● Exercise prompt:
Look through the lines below and copy each one that includes "Warnings".

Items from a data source
* * * * * * * * *

(** * CodeEditor (src/editor.js)

    A shallow embedding of the editor controller: the per-language code
    buffers ([this.code]), the selected language, the change listeners, the
    XML persistence of the buffers, and the push and save actions.

    The collaborators the controller talks to are part of the state, as far
    as the controller can observe them: the text area of the highlighting
    engine (CodeFlask), the global [Kalebr] of the host page, and the logs of
    the calls made to [Kalebr.Console.upload] and to [saveAs]. What the
    source does not determine of them is left open: how the text area reads
    back a text it is given, and the document the browser returns for an
    input that the model of XML below does not parse. *)

From stdpp Require Import gmap strings list fin_maps.
From Stdlib Require Import Ascii.

(** ** JavaScript strings and the few operators used on them *)

(** The double quote, which the source writes inside single-quoted literals. *)
Definition dquote : string := String "034"%char EmptyString.

(** [a || b] where [a] is a string or [undefined]: the empty string and
    [undefined] are falsy. *)
Definition js_or (a : option string) (b : string) : string :=
  match a with
  | Some (String c s) => String c s
  | _ => b
  end.

(** [Array.prototype.join] with the empty separator: an [undefined] entry
    contributes the empty string. *)
Fixpoint join_empty (nodes : list (option string)) : string :=
  match nodes with
  | [] => EmptyString
  | n :: rest => default EmptyString n +:+ join_empty rest
  end.

(** ** The configured languages *)

Record LanguageDescriptor := {
  value : string;
  text : string;
  syntax : option string;     (* the property named language, blockly only *)
  extension : string;
  readOnly : option bool
}.

Definition languages : list LanguageDescriptor :=
  [ {| value := "python"; text := "Python"; syntax := None;
       extension := ".py"; readOnly := None |};
    {| value := "javascript"; text := "JavaScript"; syntax := None;
       extension := ".js"; readOnly := None |};
    {| value := "arduino"; text := "Arduino"; syntax := None;
       extension := ".ino"; readOnly := None |};
    {| value := "blockly"; text := "Blockly"; syntax := Some "python";
       extension := ".py"; readOnly := Some true |} ].

(** ** Documents

    The nodes of a document whose elements and attributes are in no
    namespace: elements with their attributes in document order, character
    data and comments. *)

#[local] Set Warnings "-register-all".

Inductive node :=
  | Element (tag : string) (attrs : list (string * string)) (children : list node)
  | Text (data : string)
  | Comment (data : string).
(** * Verification of [utils/classify_workbenches.py]

    A shallow embedding of the FreeCAD-addons workbench classifier.

    The script only talks to the outside world through [pathlib] (existence
    tests, directory listings, a recursive glob) and through one file that it
    writes.  The file system is modelled as a finite tree of regular files
    and directories; a path is the list of its components below the file
    system root.  Names are compared byte for byte (POSIX semantics), there
    are no symbolic links and no permissions in the model.

    The script is embedded twice.  The first embedding resolves paths in
    the tree and nothing else; it says what the script computes.  The
    second one, module [Os], adds the ways in which the calls themselves
    fail (CPython 3.11 on Linux): a component longer than [NAME_MAX] or a
    path of [PATH_MAX] bytes or more makes [stat] fail with [ENAMETOOLONG],
    which [Path.exists] and [Path.is_dir] do not swallow; [rglob] recurses
    once per directory level and stops with [RecursionError]; text that is
    not valid UTF-8 cannot be written to the report. *)

From Stdlib Require Import List String Ascii Bool Arith Lia.
From Stdlib Require Import DecimalString.
Import ListNotations.
Open Scope string_scope.
Open Scope list_scope.
Set Warnings "-register-all".

(** ** Errors and the error monad *)

Inductive error : Type :=
| FileNotFoundError
| NotADirectoryError
| IsADirectoryError
| IndexError
| OSError_ENAMETOOLONG
| RecursionError
| UnicodeEncodeError.

Inductive result (A : Type) : Type :=
| Ok (a : A)
| Raise (e : error).

Arguments Ok {A} a.
Arguments Raise {A} e.

Definition bind {A B : Type} (m : result A) (k : A -> result B) : result B :=
  match m with
  | Ok a => k a
  | Raise e => Raise e
  end.

Notation "x <- m ;; k" := (bind m (fun x => k))
  (at level 61, m at next level, right associativity).

(** ** The file system *)

Module FS.
Lemma search_tree_complete q : ∀ t,
  StronglySorted le_start (elems t) → lub t →
  search_tree q t = filter (λ e, isColliding e q = true) (elems t).
Proof.
  induction t as [|p c l IHl d m r IHr]; intros Hs Hm; [done|].
  simpl in Hs, Hm. destruct Hm as (Hub & Hml & Hmr).
  apply StronglySorted_app in Hs as (Hlr & Hsl & Hsr).
  apply StronglySorted_inv in Hsr as [Hsr Hdr].
  cbn [search_tree elems]. rewrite filter_app, filter_cons.
  assert (HL : match l with
               | Leaf => []
               | _ => if bool_decide (tmax l >= start q) then search_tree q l else []
               end = filter (λ e, isColliding e q = true) (elems l)).
  { destruct l as [|pl cl ll dl ml rl]; [done|].
    destruct (bool_decide (tmax (Br pl cl ll dl ml rl) >= start q)) eqn:Hc; [by apply IHl|].
    apply bool_decide_eq_false in Hc. symmetry. apply filter_none.
    eapply Forall_impl; [exact Hub|]. intros e He. cbv beta in He.
    apply not_true_iff_false. apply isColliding_symmetric. left. lia. }
  assert (HR : match r with
               | Leaf => []
               | _ => if bool_decide (start d <= end_ q) then search_tree q r else []
               end = filter (λ e, isColliding e q = true) (elems r)).
  { destruct r as [|pr cr lr dr mr rr]; [done|].
    destruct (bool_decide (start d <= end_ q)) eqn:Hc; [by apply IHr|].
    apply bool_decide_eq_false in Hc. symmetry.
    apply filter_none. eapply Forall_impl; [exact Hdr|].
    intros e He. unfold le_start in He. cbv beta.
    apply not_true_iff_false. apply isColliding_symmetric. right. lia. }
  rewrite HL, HR.
  destruct (isColliding d q); [by rewrite decide_True|by rewrite decide_False].
Qed.
(** * py-moneyed: Money values and the currency registry

    A shallow embedding of [moneyed/classes.py]: the [Currency] and [Money]
    classes, the exceptions they raise and the registry functions
    [add_currency], [get_currency] and [get_currencies_of_country],
    followed by the properties of the arithmetic and comparison contract
    and of the registry.  Formatting and the names of currencies and
    countries belong to Babel and are left out; its table of territories
    is an argument of the functions that read it.

    Amounts are instances of Python's [decimal.Decimal].  The part of that
    library the module relies on is modelled first, under the default
    context (28 significant digits, ROUND_HALF_EVEN, exponents between
    -999999 and 999999, traps on InvalidOperation, DivisionByZero and
    Overflow).  Under that context every operation on finite decimals
    returns a finite decimal or raises; NaN and the infinities can only be
    built explicitly and are not modelled. *)

From Stdlib Require Import ZArith NArith Lia Bool List Ascii String.
From Stdlib Require Import Sorted Permutation.
From stdpp Require Import base gmap strings.

Local Open Scope Z_scope.

(** ** Data *)

(** [decimal.Decimal], finite values: (-1)^sign * int * 10^exp, the triple
    that [as_tuple()] shows.  The coefficient has no leading zeros, so it is
    a natural number. *)
Record Decimal := mkDecimal { d_sign : bool; d_int : N; d_exp : Z }.

(** [class Currency]: the attributes [__init__] stores.  [name] and
    [countries] are present only when they were passed; otherwise they are
    computed from Babel's locale data on first access, which is outside this
    module. *)
Record Currency := mkCurrency {
  code : string;
  numeric : option string;
  name : option string;
  countries : option (list string)
}.

(** [class Money]: after [__init__] the amount is a Decimal and the currency
    a Currency. *)
Record Money := mkMoney { amount : Decimal; currency : Currency }.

* * * * * * * * *

● Exercise output:
#[local] Set Warnings "-register-all".
Set Warnings "-register-all".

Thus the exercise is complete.